**EXERCISE INSTRUCTIONS**
Begin with the line containing "let n := char_code c in ((65" and copy each line exactly through the last line of the entries, inclusive.

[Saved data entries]
(** * Dropify chat bot: cooldown ledger, command dispatcher, discount clients

    A shallow embedding of [bot.js], [discountApi.js] and the Shopify
    issuance client, with the properties of the claim, cooldown and
    discount-issuance policy proved about it.

    Conventions of the embedding.
    - JavaScript numbers that the program computes with are instants in
      milliseconds, durations, percentages and HTTP statuses: integers far
      below 2^53, on which the double arithmetic of the source is exact.
      They are [Z]. [Math.random()] is an exact rational in [0, 1).
    - Strings are held as the bytes of their UTF-8 encoding, the form in
      which chat text and response bodies arrive. White space is the
      white space of JavaScript, every character of it, one to three
      bytes long. Lengths and positions count bytes, which on ASCII text
      are the lengths and positions of JavaScript. Case folding acts on
      the ASCII letters and leaves every other byte alone: command names,
      logins and Twitch identifiers are ASCII, and no other character
      folds to an ASCII letter that occurs in a command name.
    - Plain objects used as maps ([cooldowns], [claimedDiscounts]) are
      [gmap]s. User and channel identifiers are Twitch identifiers (numeric
      ids, lower-cased logins, [#channel]); they are never names of
      properties of [Object.prototype]. The command name typed by a chatter
      is arbitrary text, so the registry lookup does model the properties a
      plain object inherits.
    - Every promise of an outside service ([client.say], [fetch],
      [res.text()], [axios], [client.join]) may reject and takes time; what
      it does is read from a script carried by the world, so that a run is
      a function of the world it starts in.
    - A handler is a computation that runs from its first statement to its
      last, its waits included. The process handles other messages while
      a handler waits at an [await]; where a statement is about that, the
      handler is given in two parts, up to the end of its first [await]
      and from there on. *)

From Stdlib Require Import ZArith QArith Qround Lia Lqa Ascii.
From stdpp Require Import gmap strings list.

Open Scope Z_scope.

(** ** JavaScript strings, as UTF-8 *)

Definition char_code (c : Ascii.ascii) : N := Ascii.N_of_ascii c.

(** The text with the given bytes. *)
Definition utf8 (bytes : list N) : string :=
  fold_right (fun n s => String (Ascii.ascii_of_N n) s) EmptyString bytes.

(** The white space of [String.prototype.trim], of [parseInt] and of the
    regular expression class [\s] (WhiteSpace and LineTerminator of
    ECMAScript), each character in UTF-8. *)
Definition white_space : list string :=
  map utf8
    [ [9]; [10]; [11]; [12]; [13]; [32];        (* TAB LF VT FF CR SPACE *)
      [194; 160];                               (* U+00A0 *)
      [225; 154; 128];                          (* U+1680 *)
      [226; 128; 128]; [226; 128; 129]; [226; 128; 130]; [226; 128; 131];
      [226; 128; 132]; [226; 128; 133]; [226; 128; 134]; [226; 128; 135];
      [226; 128; 136]; [226; 128; 137]; [226; 128; 138];  (* U+2000 .. U+200A *)
      [226; 128; 168]; [226; 128; 169];         (* U+2028 U+2029 *)
      [226; 128; 175];                          (* U+202F *)
      [226; 129; 159];                          (* U+205F *)
      [227; 128; 128];                          (* U+3000 *)
      [239; 187; 191] ]%N.                      (* U+FEFF *)

(** The number of bytes of the white-space character that [s] starts
    with, [0] when it starts with none. *)
Definition space_width (s : string) : nat :=
  match List.find (fun p => String.prefix p s) white_space with
  | Some p => String.length p
  | None => 0%nat
  end.

(** One of the 128 characters that take one byte, and one UTF-16 unit. *)
Definition is_ascii (c : Ascii.ascii) : bool := (char_code c <? 128)%N.

Definition is_digit (c : Ascii.ascii) : bool :=
  let n := char_code c in ((48 <=? n) && (n <=? 57))%N.

Definition is_upper (c : Ascii.ascii) : bool :=
  let n := char_code c in ((65 <=? n) && (n <=? 90))%N.

Definition is_lower (c : Ascii.ascii) : bool :=
  let n := char_code c in ((97 <=? n) && (n <=? 122))%N.

Definition is_alnum (c : Ascii.ascii) : bool :=
  is_digit c || is_upper c || is_lower c.

Definition lower_char (c : Ascii.ascii) : Ascii.ascii :=
  if is_upper c then Ascii.ascii_of_N (char_code c + 32) else c.

Definition upper_char (c : Ascii.ascii) : Ascii.ascii :=
  if is_lower c then Ascii.ascii_of_N (char_code c - 32) else c.

Fixpoint map_string (f : Ascii.ascii -> Ascii.ascii) (s : string) : string :=
  match s with
  | EmptyString => EmptyString
  | String c r => String (f c) (map_string f r)
  end.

**EXPECTED ANSWER**
  let n := char_code c in ((65 <=? n) && (n <=? 90))%N.

Definition is_lower (c : Ascii.ascii) : bool :=
  let n := char_code c in ((97 <=? n) && (n <=? 122))%N.

Definition is_alnum (c : Ascii.ascii) : bool :=
  is_digit c || is_upper c || is_lower c.

Definition lower_char (c : Ascii.ascii) : Ascii.ascii :=
  if is_upper c then Ascii.ascii_of_N (char_code c + 32) else c.

Definition upper_char (c : Ascii.ascii) : Ascii.ascii :=
  if is_lower c then Ascii.ascii_of_N (char_code c - 32) else c.

Fixpoint map_string (f : Ascii.ascii -> Ascii.ascii) (s : string) : string :=
  match s with
  | EmptyString => EmptyString
  | String c r => String (f c) (map_string f r)
  end.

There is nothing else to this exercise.